James did not dress the recovery up as anything other than hard work and stubbornness. Many people, he said, doubted him and wrote him off after the injury. That only gave him more fire to come back stronger. “I always knew that I was good enough and I would be healthy again,” he said, a line that lands differently from a player who has had to spend months proving it rather than merely saying it.
There is also a wider backdrop to why his words carry weight. James has been at Chelsea for 20 years, from academy days to captaincy, and recently committed himself to another seven years at the club. He said he wanted Chelsea “through and through,” adding that his dream is to only play there. Last July, he captained Chelsea to the Club World Cup title in New Jersey after a 3-0 win over Paris Saint Germain, then received the trophy from Donald Trump in what he called a unique experience. “It doesn't happen often when the president of the country hands you a trophy and is there for the celebrations,” he said.

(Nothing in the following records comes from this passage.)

(** [subtract] always returns, keeps the invariant, and leaves covered
    exactly the addresses that were covered and are outside the range. *)
Theorem interval_tree_subtract_correct R t range :
  root R t -> ok range ->
  exists t', IntervalTree.subtract range t = Ok t' /\ root R t' /\
    forall p, covered (inStartOrder t') p <-> covered (inStartOrder t) p /\ ~ covers range p.
Proof.
  intros Hroot Hok. pose proof (wf_inside _ _ (proj2 Hroot)) as Hin.
  destruct (subtract_general R t range (getEnd range)) as (t'&E&Hroot'&P); [done|done|lia|].
  exists t'. split_and!; [done|done|]. intros p. rewrite P.
  rewrite getEnd_ok in * by done. unfold ok in Hok. rewrite Forall_forall in Hin.
  rewrite covered_app, covered_bind_pieces by
    (lia || apply Forall_forall; intros r [Ho Hr]%list_elem_of_filter;
     destruct (Hin r Hr) as (?&?&_); unfold overlaps_range in Ho;
     rewrite !getEnd_ok, negb_true_iff, orb_false_iff, !Z.leb_gt in Ho by done; lia).
  rewrite <- (filter_app_complement (holds_range range) (inStartOrder t)) at 3.
  rewrite covered_app. fold (covers range p).
  assert (covered (filter (fun r => overlaps_range r range ≠ true) (inStartOrder t)) p ->
          ~ covers range p) as Hn; [|tauto].
  intros (r&[Ho Hr]%list_elem_of_filter&Hp)%Exists_exists Hc.
  destruct (Hin r Hr) as (Hrok&Hsz&_). apply Ho. unfold covers in *.
  apply overlaps_range_spec; try done; [lia|exists p; unfold covers; lia].
Qed.

Lemma interval_tree_subtract_correct_witness :
  exists t', IntervalTree.subtract (mkRange 20 20) sample_tree = Ok t' /\
    root sample_bounds t' /\
    forall p, covered (inStartOrder t') p <->
              covered (inStartOrder sample_tree) p /\ ~ covers (mkRange 20 20) p.
Proof.
  exact (interval_tree_subtract_correct sample_bounds sample_tree (mkRange 20 20)
    sample_tree_root ltac:(vm_compute; intuition congruence)).
Defined.

(** when the stored ranges are disjoint, [complement] returns a tree over
    the same bounds that covers exactly the addresses of the bounds that the
    tree does not cover. *)
Theorem interval_tree_complement_correct R t :
  root R t -> pairwise_disjoint (inStartOrder t) ->
  exists t', IntervalTree.complement t = Ok t' /\ root R t' /\
    forall p, covered (inStartOrder t') p <-> covers R p /\ ~ covered (inStartOrder t) p.
Proof.
  intros Hroot Hd. pose proof (root_ok _ _ Hroot) as HR. pose proof (wf_inside _ _ (proj2 Hroot)) as Hin.
  destruct (complement_loop_spec R (inStartOrder t) (_start R) (newNode R))
    as (lp&t1&E1&Hroot1&Hlp&Hle&C1);
    [by apply root_new|unfold ok in HR; lia|done|by eapply wf_disjoint_sorted, Hd; apply Hroot| |].
  { eapply Forall_impl; [exact Hin|]. intros r (_&_&?&_). done. }
  assert (forall p, covered (inStartOrder t) p -> p < lp) as Hlt.
  { intros p (r&Hr&Hp)%Exists_exists. rewrite Forall_forall in Hle. specialize (Hle r Hr).
    unfold covers in Hp. lia. }
  rewrite newNode_eq in C1 by done. cbn [inStartOrder app] in C1.
  assert (exists t', (if lp <? getEnd R then IntervalTree.add_endpoints lp (getEnd R) t1
    else Ok t1) = Ok t' /\ root R t' /\ forall p, covered (inStartOrder t') p <->
    covered (inStartOrder t1) p \/ lp <= p < _start R + _size R) as (t'&E2&Hroot2&C2).
  { rewrite getEnd_ok by done. destruct (Z.ltb_spec lp (_start R + _size R)).
    - destruct (add_endpoints_inside R t1 lp (_start R + _size R)) as (t2&?&?&P); [done|lia|lia|].
      exists t2. split_and!; [done|done|]. intros p. rewrite P, covered_cons.
      unfold covers at 1; cbn. intuition lia.
    - exists t1. split_and!; [done|done|]. intros; intuition lia. }
  exists t'. split_and!; [|done|].
  - apply bind_Ok. exists R. split; [by apply root_total|].
    apply bind_Ok. exists (lp, t1). split; [exact E1|exact E2].
  - intros p. rewrite C2, C1, covered_nil. specialize (Hlt p). unfold covers at 1.
    destruct (decide (p < lp)); intuition lia.
Qed.

Lemma interval_tree_complement_correct_witness :
  exists t', IntervalTree.complement sample_tree = Ok t' /\ root sample_bounds t' /\
    forall p, covered (inStartOrder t') p <->
              covers sample_bounds p /\ ~ covered (inStartOrder sample_tree) p.
Proof.
  exact (interval_tree_complement_correct sample_bounds sample_tree
    sample_tree_root sample_tree_disjoint).
Defined.

(** the hypothesis of disjointness is needed: with [8,12) inside [2,40) the
    traversal called "in start order" yields [8,12) first, and [complement]
    returns a tree that covers address 4, which the tree covers too. *)
Theorem interval_tree_complement_overlap :
  root sample_bounds overlapping_tree /\
  IntervalTree.getAllData overlapping_tree = [mkRange 8 4; mkRange 2 38] /\
  exists t', IntervalTree.complement overlapping_tree = Ok t' /\
    covered (inStartOrder t') 4 /\ covered (inStartOrder overlapping_tree) 4.
Proof.
  split; [exact overlapping_tree_root|]. split; [reflexivity|].
  eexists. split; [vm_compute; reflexivity|].
  split; apply Exists_exists.
  - exists (mkRange 0 8). split; [vm_compute; set_solver|unfold covers; cbn; lia].
  - exists (mkRange 2 38). split; [vm_compute; set_solver|unfold covers; cbn; lia].
Qed.

(** [add] of an empty range that lies inside the tree does not terminate:
    no recursion depth is enough. *)
Theorem interval_tree_add_empty_diverges R t p fuel :
  root R t -> _start R <= p <= _start R + _size R ->
  node_add fuel (mkRange p 0) t = Err OutOfFuel.
Proof. apply node_add_empty_range. Qed.

Lemma interval_tree_add_empty_diverges_witness :
  node_add 1000 (mkRange 20 0) sample_tree = Err OutOfFuel.
Proof.
  exact (interval_tree_add_empty_diverges sample_bounds sample_tree 20 1000
    sample_tree_root ltac:(cbn; lia)).
Defined.

Lemma find_first_sorted (Rel : Range -> Range -> Prop) f l :
  StronglySorted Rel l ->
  match find_first f l with
  | Some r => r ∈ l /\ f r = true /\ forall r', r' ∈ l -> f r' = true -> r' = r \/ Rel r r'
  | None => forall r', r' ∈ l -> f r' = false
  end.
Proof.
  induction 1 as [|r l Hs IH Hr]; cbn; [intros ? []%elem_of_nil|].
  destruct (f r) eqn:E.
  - split_and!; [by left|done|]. intros r' [->|Hr']%elem_of_cons Hf; [by left|].
    right. by eapply Forall_forall in Hr.
  - destruct (find_first f l) as [r0|].
    + destruct IH as (?&?&H). split_and!; [by right|done|].
      intros r' [->|Hr']%elem_of_cons Hf; [congruence|auto].
    + intros r' [->|Hr']%elem_of_cons; auto.
Qed.

Lemma StronglySorted_reverse {A} (Rel : A -> A -> Prop) l :
  StronglySorted Rel l -> StronglySorted (flip Rel) (reverse l).
Proof.
  induction 1 as [|x l Hs IH Hx]; [constructor|].
  rewrite reverse_cons. apply StronglySorted_app. split_and!; [|done|constructor; constructor].
  intros a b Ha ->%list_elem_of_singleton. rewrite elem_of_reverse in Ha.
  rewrite Forall_forall in Hx. by apply Hx.
Qed.

(** when the stored ranges are disjoint, [findUpperBound] returns the
    closest range that starts after the point and [findLowerBound] the closest
    one that ends at or before it; they fail only when there is none. *)
Theorem interval_tree_bounds_correct R t point :
  root R t -> pairwise_disjoint (inStartOrder t) ->
  match IntervalTree.findUpperBound point t with
  | Some r => r ∈ inStartOrder t /\ point < _start r /\
      forall r', r' ∈ inStartOrder t -> point < _start r' -> r' = r \/ before r r'
  | None => forall r', r' ∈ inStartOrder t -> _start r' <= point
  end /\
  match IntervalTree.findLowerBound point t with
  | Some r => r ∈ inStartOrder t /\ _start r + _size r <= point /\
      forall r', r' ∈ inStartOrder t -> _start r' + _size r' <= point -> r' = r \/ before r' r
  | None => forall r', r' ∈ inStartOrder t -> point < _start r' + _size r'
  end.
Proof.
  intros [_ Hw] Hd. pose proof (wf_ok _ _ Hw) as Hok. rewrite Forall_forall in Hok.
  pose proof (wf_disjoint_sorted _ _ Hw Hd) as Hs. split.
  - unfold IntervalTree.findUpperBound, node_findUpperBound.
    rewrite (node_upper_search_spec R t) by
      (done || (intros r (?&?&_); unfold point_lt, getStart; intros ?%Z.ltb_lt; lia)).
    pose proof (find_first_sorted before (point_lt point) _ Hs) as H.
    destruct (find_first (point_lt point) (inStartOrder t)) as [r|]; unfold point_lt, getStart in H.
    + destruct H as (?&?%Z.ltb_lt&H). split_and!; [done|done|].
      intros r' Hr' Hlt. apply H; [done|by apply Z.ltb_lt].
    + intros r' Hr'. apply Z.ltb_ge. auto.
  - unfold IntervalTree.findLowerBound, node_findLowerBound.
    rewrite (node_lower_search_spec R t) by
      (done || (intros r (?&?&_) ?%lt_point_spec; [lia|done])).
    pose proof (find_first_sorted _ (fun r => lt_point r point) _ (StronglySorted_reverse _ _ Hs)) as H.
    destruct (find_first (fun r => lt_point r point) (reverse (inStartOrder t))) as [r|].
    + destruct H as (Hr&Hl&H). rewrite elem_of_reverse in Hr. apply lt_point_spec in Hl; [|auto].
      split_and!; [done|done|]. intros r' Hr' Hle. apply H; [by apply elem_of_reverse|].
      apply lt_point_spec; auto.
    + intros r' Hr'. specialize (H r' ltac:(by apply elem_of_reverse)).
      destruct (decide (point < _start r' + _size r')) as [|Hn]; [done|].
      exfalso. rewrite (proj2 (lt_point_spec r' point (Hok _ Hr'))) in H by lia. done.
Qed.

Lemma interval_tree_bounds_correct_witness :
  IntervalTree.findUpperBound 20 sample_tree = Some (mkRange 32 14) /\
  IntervalTree.findLowerBound 47 sample_tree = Some (mkRange 32 14) /\
  (forall r', r' ∈ inStartOrder sample_tree -> _start r' + _size r' <= 47 ->
     r' = mkRange 32 14 \/ before r' (mkRange 32 14)).
Proof.
  split; [reflexivity|]. split; [reflexivity|].
  exact (proj2 (proj2 (proj2 (interval_tree_bounds_correct sample_bounds sample_tree 47
    sample_tree_root sample_tree_disjoint)))).
Defined.

Lemma disjoint_filter_point l p :
  Forall ok l -> pairwise_disjoint l -> (length (filter (holds_point p) l) <= 1)%nat.
Proof.
  intros Hok Hd. pose proof (filter_app_complement (holds_point p) l) as Hp.
  rewrite <- Hp in Hd. apply pairwise_disjoint_app in Hd as (Hd&_).
  apply (disjoint_across_single p); [|done].
  apply Forall_forall. intros r [Hc Hr]%list_elem_of_filter. rewrite Forall_forall in Hok.
  by apply contains_across; auto.
Qed.

(** The answer of the point query on disjoint contents. *)
Lemma found_at R t p :
  root R t -> pairwise_disjoint (inStartOrder t) ->
  (IntervalTree.findOverlapping_point p t = [] /\ ~ covered (inStartOrder t) p) \/
  (exists r rest, IntervalTree.findOverlapping_point p t = [r] /\ inside R r /\
     inStartOrder t ≡ₚ r :: rest /\ covers r p /\ Forall (fun x => ~ covers x p) rest).
Proof.
  intros [_ Hw] Hd. pose proof (wf_ok _ _ Hw) as Hok. pose proof (wf_inside _ _ Hw) as Hin.
  pose proof (disjoint_filter_point _ p Hok Hd) as Hlen.
  pose proof (node_findOverlapping_point_spec R t p Hw) as HF.
  pose proof (filter_app_complement (holds_point p) (inStartOrder t)) as HC.
  rewrite Forall_forall in Hok, Hin. unfold IntervalTree.findOverlapping_point.
  destruct (filter (holds_point p) (inStartOrder t)) as [|r [|]] eqn:EF; [left|right|cbn in Hlen; lia].
  - split; [by apply Permutation_nil_r in HF|]. intros (r&Hr&Hc)%Exists_exists.
    apply (not_elem_of_nil r). rewrite <- EF. apply list_elem_of_filter.
    split; [by apply contains_point_spec; auto|done].
  - assert (r ∈ filter (holds_point p) (inStartOrder t)) as [Hc Hr]%list_elem_of_filter
      by (rewrite EF; by left).
    exists r, (filter (fun x => contains_point x p ≠ true) (inStartOrder t)).
    split_and!; [by apply Permutation_singleton_r in HF|by apply Hin|by symmetry| |].
    + by apply contains_point_spec; auto.
    + apply Forall_forall. intros x [Hn Hx]%list_elem_of_filter Hcx.
      apply Hn. apply contains_point_spec; auto.
Qed.

(** The three updates of [splitAt]. *)
Lemma split_two R t r rest p :
  root R t -> inside R r -> inStartOrder t ≡ₚ r :: rest ->
  _start r < p < _start r + _size r ->
  exists t', ('(_, t1) ← IntervalTree.remove r t;
              t2 ← IntervalTree.add_endpoints (_start r) p t1;
              t3 ← IntervalTree.add_endpoints p (_start r + _size r) t2;
              Ok (true, t3)) = Ok (true, t') /\ root R t' /\
    inStartOrder t' ≡ₚ mkRange p (_start r + _size r - p) :: mkRange (_start r) (p - _start r) :: rest.
Proof.
  intros Hroot Hir HC Hp. pose proof Hir as (Hrok&Hsz&Hr1&Hr2).
  destruct (tree_remove_stored R t r rest Hroot Hir HC) as (t1&E1&Hroot1&P1).
  destruct (add_endpoints_inside R t1 (_start r) p Hroot1) as (t2&E2&Hroot2&P2); [lia|lia|].
  destruct (add_endpoints_inside R t2 p (_start r + _size r) Hroot2) as (t3&E3&Hroot3&P3); [lia|lia|].
  exists t3. split_and!; [|done|by rewrite P3, P2, P1].
  apply bind_Ok. exists (true, t1). split; [done|]. apply bind_Ok. exists t2. split; [done|].
  apply bind_Ok. exists t3. done.
Qed.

That loyalty has been built in the same place for most of his life. Growing up in south-west London, James came through the Chelsea academy, followed his father Nigel around when he was coaching, and looked up to Frank Lampard, John Terry and Didier Drogba. He also said he was happy to work again with Thomas Tuchel, the coach he had won three trophies with at Chelsea, including the Champions League, after Tuchel became Gareth Southgate’s successor with England.
The unresolved piece is how England will use him in America after the injury history that kept him out of Qatar 2022. James is back, and he sounds intent on making the tournament count. Whether that means a cautious role or a bigger one, England’s route through the World Cup will be shaped in part by how much of him they can trust to last.